* TASK TO CARRY OUT *
Whenever the string "Hrun" appears in a line of the listing below, that line counts. Say how many lines count, and give nothing else.

* SUPPLIED MATERIAL *
-*-*-

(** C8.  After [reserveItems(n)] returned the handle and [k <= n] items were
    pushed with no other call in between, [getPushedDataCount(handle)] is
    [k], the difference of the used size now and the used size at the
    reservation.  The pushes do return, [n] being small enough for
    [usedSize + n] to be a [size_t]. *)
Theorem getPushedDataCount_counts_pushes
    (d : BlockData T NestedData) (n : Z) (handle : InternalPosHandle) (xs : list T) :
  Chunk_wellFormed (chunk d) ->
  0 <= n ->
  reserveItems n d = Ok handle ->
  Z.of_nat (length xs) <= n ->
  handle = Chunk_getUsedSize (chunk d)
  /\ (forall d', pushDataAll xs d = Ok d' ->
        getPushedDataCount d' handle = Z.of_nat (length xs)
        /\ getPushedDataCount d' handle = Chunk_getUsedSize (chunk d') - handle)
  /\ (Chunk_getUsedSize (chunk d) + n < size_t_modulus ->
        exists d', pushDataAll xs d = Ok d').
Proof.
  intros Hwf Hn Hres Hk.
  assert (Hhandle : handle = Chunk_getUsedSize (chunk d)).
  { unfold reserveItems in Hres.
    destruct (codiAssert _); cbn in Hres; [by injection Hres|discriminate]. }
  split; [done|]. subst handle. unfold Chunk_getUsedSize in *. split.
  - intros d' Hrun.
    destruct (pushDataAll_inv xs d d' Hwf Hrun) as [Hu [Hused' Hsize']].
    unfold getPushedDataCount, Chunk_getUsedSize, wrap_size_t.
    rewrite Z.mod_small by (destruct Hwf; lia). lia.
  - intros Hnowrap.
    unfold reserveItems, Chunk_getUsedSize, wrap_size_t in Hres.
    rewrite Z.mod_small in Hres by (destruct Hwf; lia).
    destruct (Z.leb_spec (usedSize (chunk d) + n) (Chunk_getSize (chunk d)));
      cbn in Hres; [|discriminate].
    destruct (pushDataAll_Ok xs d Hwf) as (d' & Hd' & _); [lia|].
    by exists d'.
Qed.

-*-*-

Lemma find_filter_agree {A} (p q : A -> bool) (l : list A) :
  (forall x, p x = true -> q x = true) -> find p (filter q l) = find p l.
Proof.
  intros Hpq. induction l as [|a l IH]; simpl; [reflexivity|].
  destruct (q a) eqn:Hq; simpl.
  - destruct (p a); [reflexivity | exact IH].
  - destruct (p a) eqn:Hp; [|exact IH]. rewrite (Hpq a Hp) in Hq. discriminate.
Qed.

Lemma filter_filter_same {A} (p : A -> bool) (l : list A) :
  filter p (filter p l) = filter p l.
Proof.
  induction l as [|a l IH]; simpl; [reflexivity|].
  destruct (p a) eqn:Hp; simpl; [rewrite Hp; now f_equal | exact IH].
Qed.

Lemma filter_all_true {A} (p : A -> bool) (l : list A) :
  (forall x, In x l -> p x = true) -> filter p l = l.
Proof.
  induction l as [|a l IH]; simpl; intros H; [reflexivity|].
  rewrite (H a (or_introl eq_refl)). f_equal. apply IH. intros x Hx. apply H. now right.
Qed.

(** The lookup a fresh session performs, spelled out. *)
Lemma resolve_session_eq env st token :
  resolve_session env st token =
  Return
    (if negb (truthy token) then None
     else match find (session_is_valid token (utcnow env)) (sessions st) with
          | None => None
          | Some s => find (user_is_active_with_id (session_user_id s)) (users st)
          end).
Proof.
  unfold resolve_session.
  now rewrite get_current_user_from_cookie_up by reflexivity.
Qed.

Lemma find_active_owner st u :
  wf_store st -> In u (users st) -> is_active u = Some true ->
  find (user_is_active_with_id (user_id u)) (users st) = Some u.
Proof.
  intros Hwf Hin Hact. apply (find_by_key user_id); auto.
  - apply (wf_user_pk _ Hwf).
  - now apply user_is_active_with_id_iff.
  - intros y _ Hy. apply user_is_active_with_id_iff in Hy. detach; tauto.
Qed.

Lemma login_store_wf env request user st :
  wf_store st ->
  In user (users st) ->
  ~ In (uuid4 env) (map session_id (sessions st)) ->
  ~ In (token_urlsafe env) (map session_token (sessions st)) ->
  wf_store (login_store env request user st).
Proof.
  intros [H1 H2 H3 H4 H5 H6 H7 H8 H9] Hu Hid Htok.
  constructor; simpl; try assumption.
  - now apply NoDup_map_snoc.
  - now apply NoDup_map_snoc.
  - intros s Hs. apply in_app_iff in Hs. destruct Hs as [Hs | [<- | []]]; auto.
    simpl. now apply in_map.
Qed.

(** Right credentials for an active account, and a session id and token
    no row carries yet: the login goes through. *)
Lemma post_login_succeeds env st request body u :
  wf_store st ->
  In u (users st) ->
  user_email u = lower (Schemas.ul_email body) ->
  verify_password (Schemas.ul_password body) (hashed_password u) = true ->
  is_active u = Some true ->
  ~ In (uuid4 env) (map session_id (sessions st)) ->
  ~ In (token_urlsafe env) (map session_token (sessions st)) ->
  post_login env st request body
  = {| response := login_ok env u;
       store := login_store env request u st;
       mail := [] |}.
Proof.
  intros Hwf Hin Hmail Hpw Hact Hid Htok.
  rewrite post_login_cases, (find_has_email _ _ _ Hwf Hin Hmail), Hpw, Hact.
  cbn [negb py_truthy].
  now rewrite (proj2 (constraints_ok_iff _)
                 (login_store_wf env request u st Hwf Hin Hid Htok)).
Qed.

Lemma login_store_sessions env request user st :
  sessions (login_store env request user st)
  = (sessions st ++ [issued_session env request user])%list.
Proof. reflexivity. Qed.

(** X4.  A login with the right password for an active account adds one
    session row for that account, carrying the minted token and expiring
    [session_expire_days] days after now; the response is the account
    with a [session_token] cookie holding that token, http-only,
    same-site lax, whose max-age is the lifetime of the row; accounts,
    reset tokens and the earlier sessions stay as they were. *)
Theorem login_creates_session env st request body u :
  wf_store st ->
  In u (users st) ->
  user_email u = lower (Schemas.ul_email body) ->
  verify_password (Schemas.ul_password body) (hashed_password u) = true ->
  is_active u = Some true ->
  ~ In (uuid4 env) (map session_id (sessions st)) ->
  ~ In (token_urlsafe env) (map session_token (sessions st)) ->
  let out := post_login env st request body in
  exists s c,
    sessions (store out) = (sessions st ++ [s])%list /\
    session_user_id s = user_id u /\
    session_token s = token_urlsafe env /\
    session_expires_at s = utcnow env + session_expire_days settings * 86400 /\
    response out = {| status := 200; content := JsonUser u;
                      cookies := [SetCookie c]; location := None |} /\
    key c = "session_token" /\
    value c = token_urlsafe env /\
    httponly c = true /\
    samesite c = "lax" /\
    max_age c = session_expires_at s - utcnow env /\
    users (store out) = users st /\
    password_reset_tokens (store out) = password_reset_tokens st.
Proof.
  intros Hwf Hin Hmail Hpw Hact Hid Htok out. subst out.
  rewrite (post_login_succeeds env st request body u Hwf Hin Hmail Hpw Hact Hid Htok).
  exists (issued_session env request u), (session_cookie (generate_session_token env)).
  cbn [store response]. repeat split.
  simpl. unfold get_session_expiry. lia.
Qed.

-*-*-

* ANSWER SECTION *
2